▸ **Aim of the task**:
Give back an exact copy of the lines below, from the first through the line with "run_epochs ran1 st = Ok s → stop_now"; please stop there.
━━ Dataset records
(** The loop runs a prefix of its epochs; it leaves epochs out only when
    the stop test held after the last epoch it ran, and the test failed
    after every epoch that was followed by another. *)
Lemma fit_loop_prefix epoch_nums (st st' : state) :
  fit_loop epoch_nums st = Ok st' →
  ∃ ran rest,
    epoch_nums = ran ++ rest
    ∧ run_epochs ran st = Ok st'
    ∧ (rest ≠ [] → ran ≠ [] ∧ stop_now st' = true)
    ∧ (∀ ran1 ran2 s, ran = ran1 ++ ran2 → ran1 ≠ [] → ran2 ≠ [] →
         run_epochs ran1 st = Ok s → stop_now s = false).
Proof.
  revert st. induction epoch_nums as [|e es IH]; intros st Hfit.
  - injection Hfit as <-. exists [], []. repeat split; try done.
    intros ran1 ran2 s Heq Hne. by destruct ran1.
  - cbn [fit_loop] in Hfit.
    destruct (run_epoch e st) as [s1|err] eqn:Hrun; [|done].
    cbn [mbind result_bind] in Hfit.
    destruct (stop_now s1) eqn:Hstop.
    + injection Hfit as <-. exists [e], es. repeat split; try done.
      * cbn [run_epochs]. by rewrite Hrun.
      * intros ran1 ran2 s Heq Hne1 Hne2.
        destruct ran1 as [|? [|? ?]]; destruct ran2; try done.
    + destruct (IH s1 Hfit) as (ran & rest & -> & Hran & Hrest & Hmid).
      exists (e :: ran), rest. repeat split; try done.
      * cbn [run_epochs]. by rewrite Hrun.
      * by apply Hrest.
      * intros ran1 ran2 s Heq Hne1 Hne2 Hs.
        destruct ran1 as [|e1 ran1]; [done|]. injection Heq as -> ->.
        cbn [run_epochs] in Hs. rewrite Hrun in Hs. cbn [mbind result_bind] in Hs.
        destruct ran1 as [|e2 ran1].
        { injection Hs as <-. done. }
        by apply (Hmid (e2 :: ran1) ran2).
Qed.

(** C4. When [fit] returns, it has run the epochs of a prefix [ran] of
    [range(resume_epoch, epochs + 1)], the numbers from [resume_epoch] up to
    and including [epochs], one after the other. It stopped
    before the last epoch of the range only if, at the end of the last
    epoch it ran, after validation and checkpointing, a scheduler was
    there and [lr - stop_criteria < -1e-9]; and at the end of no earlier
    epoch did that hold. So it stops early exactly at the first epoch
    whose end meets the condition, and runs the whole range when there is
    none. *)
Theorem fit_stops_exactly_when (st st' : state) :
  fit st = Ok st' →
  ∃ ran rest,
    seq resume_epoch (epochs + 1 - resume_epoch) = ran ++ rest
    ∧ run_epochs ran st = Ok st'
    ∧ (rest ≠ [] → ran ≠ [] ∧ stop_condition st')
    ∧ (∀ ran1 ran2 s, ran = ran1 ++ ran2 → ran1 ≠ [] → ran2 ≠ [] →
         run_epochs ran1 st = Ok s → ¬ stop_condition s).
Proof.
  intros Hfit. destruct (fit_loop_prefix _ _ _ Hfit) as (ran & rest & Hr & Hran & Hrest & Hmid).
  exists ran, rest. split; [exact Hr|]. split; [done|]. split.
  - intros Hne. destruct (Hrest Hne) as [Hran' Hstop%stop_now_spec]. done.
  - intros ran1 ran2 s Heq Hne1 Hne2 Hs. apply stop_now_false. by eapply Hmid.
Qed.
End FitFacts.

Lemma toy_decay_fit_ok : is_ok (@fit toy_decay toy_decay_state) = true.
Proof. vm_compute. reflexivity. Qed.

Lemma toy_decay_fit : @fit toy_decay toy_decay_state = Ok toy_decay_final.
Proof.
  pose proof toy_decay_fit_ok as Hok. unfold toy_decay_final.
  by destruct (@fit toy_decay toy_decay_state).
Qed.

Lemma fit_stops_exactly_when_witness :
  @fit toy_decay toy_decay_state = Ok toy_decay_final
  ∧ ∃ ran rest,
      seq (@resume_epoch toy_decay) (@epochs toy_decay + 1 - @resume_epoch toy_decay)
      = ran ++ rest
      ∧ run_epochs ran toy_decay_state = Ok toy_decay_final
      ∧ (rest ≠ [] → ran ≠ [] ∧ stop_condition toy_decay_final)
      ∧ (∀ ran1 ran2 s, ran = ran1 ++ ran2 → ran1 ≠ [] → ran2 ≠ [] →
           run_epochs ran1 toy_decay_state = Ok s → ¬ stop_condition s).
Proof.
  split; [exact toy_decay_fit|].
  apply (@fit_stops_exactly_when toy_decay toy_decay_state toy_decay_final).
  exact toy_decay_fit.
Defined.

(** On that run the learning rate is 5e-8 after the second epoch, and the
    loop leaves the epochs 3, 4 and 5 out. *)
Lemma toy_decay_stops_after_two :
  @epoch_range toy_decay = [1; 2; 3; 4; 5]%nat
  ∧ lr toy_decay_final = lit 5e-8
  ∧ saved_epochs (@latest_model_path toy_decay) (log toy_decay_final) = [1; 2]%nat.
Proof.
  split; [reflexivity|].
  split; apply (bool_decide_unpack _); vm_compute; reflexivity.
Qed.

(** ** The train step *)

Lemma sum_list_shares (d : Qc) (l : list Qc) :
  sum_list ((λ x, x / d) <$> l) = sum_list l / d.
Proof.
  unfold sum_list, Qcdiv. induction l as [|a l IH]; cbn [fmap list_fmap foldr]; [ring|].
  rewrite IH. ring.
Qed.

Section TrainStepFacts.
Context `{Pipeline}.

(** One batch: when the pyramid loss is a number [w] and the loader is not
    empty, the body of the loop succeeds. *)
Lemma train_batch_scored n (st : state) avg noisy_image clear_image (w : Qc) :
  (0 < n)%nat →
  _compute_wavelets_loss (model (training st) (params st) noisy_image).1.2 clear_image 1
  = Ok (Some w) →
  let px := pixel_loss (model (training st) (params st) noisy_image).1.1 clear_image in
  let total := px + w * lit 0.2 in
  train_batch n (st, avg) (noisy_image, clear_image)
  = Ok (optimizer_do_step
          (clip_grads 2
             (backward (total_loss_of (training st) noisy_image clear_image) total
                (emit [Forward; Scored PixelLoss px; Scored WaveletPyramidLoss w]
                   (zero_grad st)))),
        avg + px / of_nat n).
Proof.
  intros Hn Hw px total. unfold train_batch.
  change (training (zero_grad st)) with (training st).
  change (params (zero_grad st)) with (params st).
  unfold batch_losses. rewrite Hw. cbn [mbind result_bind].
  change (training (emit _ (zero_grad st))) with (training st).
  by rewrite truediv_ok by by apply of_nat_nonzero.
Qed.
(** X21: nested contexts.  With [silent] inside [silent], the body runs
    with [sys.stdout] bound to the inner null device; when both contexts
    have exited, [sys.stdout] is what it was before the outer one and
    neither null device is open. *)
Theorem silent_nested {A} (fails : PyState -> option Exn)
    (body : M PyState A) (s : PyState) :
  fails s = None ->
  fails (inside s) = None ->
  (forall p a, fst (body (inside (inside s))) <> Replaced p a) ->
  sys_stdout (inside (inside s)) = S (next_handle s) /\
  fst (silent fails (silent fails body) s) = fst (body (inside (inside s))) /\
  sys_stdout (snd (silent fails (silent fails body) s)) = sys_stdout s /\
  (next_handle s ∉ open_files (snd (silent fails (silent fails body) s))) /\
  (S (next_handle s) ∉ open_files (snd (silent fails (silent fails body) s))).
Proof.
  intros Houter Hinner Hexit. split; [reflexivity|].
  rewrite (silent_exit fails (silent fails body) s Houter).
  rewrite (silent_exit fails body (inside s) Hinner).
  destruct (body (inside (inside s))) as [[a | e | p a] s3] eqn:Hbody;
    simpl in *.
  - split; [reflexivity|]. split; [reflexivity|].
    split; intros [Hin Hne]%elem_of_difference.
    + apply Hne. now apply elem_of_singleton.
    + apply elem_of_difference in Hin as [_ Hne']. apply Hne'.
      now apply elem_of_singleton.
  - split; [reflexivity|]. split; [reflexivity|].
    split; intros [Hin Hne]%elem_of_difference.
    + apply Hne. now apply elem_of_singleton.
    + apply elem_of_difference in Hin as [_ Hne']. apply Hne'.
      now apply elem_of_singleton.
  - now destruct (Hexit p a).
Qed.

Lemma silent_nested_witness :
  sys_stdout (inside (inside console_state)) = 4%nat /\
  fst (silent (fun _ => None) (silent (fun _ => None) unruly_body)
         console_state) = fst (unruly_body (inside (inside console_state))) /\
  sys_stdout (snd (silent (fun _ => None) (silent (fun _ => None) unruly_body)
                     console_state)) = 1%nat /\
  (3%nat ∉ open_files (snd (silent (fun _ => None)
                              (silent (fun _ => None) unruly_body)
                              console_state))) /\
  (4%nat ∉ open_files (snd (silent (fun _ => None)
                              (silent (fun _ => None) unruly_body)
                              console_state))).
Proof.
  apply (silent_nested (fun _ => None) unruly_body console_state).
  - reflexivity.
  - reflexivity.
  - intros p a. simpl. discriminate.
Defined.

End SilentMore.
━━━━
▸ **Task answer**:
(** The loop runs a prefix of its epochs; it leaves epochs out only when
    the stop test held after the last epoch it ran, and the test failed
    after every epoch that was followed by another. *)
Lemma fit_loop_prefix epoch_nums (st st' : state) :
  fit_loop epoch_nums st = Ok st' →
  ∃ ran rest,
    epoch_nums = ran ++ rest
    ∧ run_epochs ran st = Ok st'
    ∧ (rest ≠ [] → ran ≠ [] ∧ stop_now st' = true)
    ∧ (∀ ran1 ran2 s, ran = ran1 ++ ran2 → ran1 ≠ [] → ran2 ≠ [] →
         run_epochs ran1 st = Ok s → stop_now s = false).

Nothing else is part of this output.